## Exercise goal
Using the listing below, retype exactly the lines starting at the one with "(** ** The tab" and ending at the one with "backtracking semantics of", and include both.

## The data
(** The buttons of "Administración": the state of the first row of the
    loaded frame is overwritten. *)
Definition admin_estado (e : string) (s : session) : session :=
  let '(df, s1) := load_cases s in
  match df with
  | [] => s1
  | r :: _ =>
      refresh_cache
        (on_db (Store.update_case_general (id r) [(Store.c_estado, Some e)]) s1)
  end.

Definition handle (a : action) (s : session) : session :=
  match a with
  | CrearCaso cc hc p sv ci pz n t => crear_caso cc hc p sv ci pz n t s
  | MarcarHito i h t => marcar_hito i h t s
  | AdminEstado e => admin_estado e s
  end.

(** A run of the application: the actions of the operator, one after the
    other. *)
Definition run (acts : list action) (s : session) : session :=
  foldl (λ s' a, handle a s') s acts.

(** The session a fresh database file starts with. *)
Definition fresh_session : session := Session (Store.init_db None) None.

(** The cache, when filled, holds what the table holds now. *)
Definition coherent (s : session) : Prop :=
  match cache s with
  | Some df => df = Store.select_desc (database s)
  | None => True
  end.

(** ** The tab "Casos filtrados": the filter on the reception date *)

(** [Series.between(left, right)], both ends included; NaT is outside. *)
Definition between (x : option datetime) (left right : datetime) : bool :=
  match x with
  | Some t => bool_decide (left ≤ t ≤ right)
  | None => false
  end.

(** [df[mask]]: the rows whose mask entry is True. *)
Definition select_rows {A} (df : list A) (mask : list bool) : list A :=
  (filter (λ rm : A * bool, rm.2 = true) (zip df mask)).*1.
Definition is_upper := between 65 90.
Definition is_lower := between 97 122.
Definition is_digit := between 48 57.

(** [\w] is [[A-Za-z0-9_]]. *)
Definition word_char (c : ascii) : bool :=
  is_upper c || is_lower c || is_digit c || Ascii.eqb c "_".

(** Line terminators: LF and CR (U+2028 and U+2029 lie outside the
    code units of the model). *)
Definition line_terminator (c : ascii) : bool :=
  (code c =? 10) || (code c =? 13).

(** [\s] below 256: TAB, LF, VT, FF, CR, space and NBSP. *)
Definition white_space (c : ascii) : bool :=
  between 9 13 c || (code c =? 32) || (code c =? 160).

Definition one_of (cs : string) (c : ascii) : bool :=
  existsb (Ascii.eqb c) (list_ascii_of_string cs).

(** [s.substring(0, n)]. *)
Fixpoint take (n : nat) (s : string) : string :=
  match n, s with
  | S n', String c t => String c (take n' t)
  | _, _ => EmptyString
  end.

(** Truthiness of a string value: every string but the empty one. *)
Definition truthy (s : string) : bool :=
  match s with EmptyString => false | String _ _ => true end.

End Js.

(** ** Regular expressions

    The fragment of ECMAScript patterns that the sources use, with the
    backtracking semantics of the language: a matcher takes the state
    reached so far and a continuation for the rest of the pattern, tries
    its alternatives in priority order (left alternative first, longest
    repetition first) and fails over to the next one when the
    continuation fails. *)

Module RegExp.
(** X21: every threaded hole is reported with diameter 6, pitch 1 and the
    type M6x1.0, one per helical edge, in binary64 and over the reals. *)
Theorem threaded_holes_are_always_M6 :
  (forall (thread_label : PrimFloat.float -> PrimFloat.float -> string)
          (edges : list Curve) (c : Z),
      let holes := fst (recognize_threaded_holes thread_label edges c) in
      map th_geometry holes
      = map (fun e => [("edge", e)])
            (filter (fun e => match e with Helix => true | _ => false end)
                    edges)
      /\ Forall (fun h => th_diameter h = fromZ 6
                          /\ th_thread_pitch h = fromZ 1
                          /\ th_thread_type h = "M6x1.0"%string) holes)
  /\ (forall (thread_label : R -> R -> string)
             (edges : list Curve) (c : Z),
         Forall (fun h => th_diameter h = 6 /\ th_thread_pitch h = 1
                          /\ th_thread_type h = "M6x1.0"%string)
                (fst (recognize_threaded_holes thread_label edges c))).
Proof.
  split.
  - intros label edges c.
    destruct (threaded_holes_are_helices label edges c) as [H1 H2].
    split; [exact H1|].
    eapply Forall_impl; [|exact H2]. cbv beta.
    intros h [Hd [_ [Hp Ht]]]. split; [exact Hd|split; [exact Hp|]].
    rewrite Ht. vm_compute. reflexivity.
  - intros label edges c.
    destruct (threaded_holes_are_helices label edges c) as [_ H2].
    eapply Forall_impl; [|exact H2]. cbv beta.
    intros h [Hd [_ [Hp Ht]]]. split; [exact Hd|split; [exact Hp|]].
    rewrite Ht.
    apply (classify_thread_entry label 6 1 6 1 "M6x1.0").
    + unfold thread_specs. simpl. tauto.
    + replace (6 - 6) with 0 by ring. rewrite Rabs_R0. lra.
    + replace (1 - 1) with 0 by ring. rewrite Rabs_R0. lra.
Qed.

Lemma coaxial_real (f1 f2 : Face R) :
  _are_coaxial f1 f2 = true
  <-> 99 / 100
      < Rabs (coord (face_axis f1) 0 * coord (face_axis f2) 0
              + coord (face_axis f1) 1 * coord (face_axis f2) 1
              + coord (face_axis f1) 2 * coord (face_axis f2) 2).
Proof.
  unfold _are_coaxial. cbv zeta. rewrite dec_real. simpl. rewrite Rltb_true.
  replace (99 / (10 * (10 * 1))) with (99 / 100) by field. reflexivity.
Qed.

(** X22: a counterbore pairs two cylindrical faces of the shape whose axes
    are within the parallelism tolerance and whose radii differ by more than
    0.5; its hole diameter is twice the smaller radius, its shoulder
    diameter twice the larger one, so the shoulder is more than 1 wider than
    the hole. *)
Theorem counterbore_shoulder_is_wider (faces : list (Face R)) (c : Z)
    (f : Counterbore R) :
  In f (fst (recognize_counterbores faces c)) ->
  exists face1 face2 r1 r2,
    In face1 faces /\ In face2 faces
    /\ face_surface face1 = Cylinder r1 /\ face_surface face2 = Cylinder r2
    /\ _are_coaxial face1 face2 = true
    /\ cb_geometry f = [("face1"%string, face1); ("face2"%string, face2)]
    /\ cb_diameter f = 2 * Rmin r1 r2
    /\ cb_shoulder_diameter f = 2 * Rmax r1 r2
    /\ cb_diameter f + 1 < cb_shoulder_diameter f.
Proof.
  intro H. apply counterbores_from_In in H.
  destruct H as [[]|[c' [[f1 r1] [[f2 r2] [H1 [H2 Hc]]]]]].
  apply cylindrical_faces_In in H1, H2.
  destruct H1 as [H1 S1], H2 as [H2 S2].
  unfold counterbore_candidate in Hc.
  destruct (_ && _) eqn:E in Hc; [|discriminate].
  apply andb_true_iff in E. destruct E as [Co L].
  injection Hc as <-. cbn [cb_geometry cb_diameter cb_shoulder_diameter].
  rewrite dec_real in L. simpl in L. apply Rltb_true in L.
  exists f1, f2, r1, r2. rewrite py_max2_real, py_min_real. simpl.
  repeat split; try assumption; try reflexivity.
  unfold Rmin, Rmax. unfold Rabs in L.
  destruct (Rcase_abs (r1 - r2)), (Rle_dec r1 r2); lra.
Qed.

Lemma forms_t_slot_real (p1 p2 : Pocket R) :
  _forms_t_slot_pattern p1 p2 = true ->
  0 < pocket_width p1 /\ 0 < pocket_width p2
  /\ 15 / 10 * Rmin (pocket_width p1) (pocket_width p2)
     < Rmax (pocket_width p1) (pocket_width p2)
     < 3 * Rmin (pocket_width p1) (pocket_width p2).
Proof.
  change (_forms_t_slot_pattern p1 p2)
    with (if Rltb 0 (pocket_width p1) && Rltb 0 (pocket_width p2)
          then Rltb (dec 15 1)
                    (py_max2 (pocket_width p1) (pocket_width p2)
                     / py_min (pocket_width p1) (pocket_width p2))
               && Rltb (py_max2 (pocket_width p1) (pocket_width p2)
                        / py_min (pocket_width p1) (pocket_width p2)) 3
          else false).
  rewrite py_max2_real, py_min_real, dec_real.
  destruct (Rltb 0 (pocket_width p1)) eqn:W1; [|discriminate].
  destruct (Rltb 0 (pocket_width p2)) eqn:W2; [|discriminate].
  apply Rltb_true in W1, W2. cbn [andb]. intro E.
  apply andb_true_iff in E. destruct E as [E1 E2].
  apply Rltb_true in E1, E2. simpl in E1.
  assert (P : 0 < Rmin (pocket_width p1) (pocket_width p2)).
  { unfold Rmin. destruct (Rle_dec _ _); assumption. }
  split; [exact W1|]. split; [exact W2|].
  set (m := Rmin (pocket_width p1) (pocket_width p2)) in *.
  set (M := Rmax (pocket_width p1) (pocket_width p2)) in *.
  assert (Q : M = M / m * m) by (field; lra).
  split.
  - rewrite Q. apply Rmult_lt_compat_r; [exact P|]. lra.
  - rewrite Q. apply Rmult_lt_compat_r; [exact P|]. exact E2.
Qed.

## Exercise response
(** ** The tab "Casos filtrados": the filter on the reception date *)

(** [Series.between(left, right)], both ends included; NaT is outside. *)
Definition between (x : option datetime) (left right : datetime) : bool :=
  match x with
  | Some t => bool_decide (left ≤ t ≤ right)
  | None => false
  end.

(** [df[mask]]: the rows whose mask entry is True. *)
Definition select_rows {A} (df : list A) (mask : list bool) : list A :=
  (filter (λ rm : A * bool, rm.2 = true) (zip df mask)).*1.
Definition is_upper := between 65 90.
Definition is_lower := between 97 122.
Definition is_digit := between 48 57.

(** [\w] is [[A-Za-z0-9_]]. *)
Definition word_char (c : ascii) : bool :=
  is_upper c || is_lower c || is_digit c || Ascii.eqb c "_".

(** Line terminators: LF and CR (U+2028 and U+2029 lie outside the
    code units of the model). *)
Definition line_terminator (c : ascii) : bool :=
  (code c =? 10) || (code c =? 13).

(** [\s] below 256: TAB, LF, VT, FF, CR, space and NBSP. *)
Definition white_space (c : ascii) : bool :=
  between 9 13 c || (code c =? 32) || (code c =? 160).

Definition one_of (cs : string) (c : ascii) : bool :=
  existsb (Ascii.eqb c) (list_ascii_of_string cs).

(** [s.substring(0, n)]. *)
Fixpoint take (n : nat) (s : string) : string :=
  match n, s with
  | S n', String c t => String c (take n' t)
  | _, _ => EmptyString
  end.

(** Truthiness of a string value: every string but the empty one. *)
Definition truthy (s : string) : bool :=
  match s with EmptyString => false | String _ _ => true end.

End Js.

(** ** Regular expressions

    The fragment of ECMAScript patterns that the sources use, with the
    backtracking semantics of the language: a matcher takes the state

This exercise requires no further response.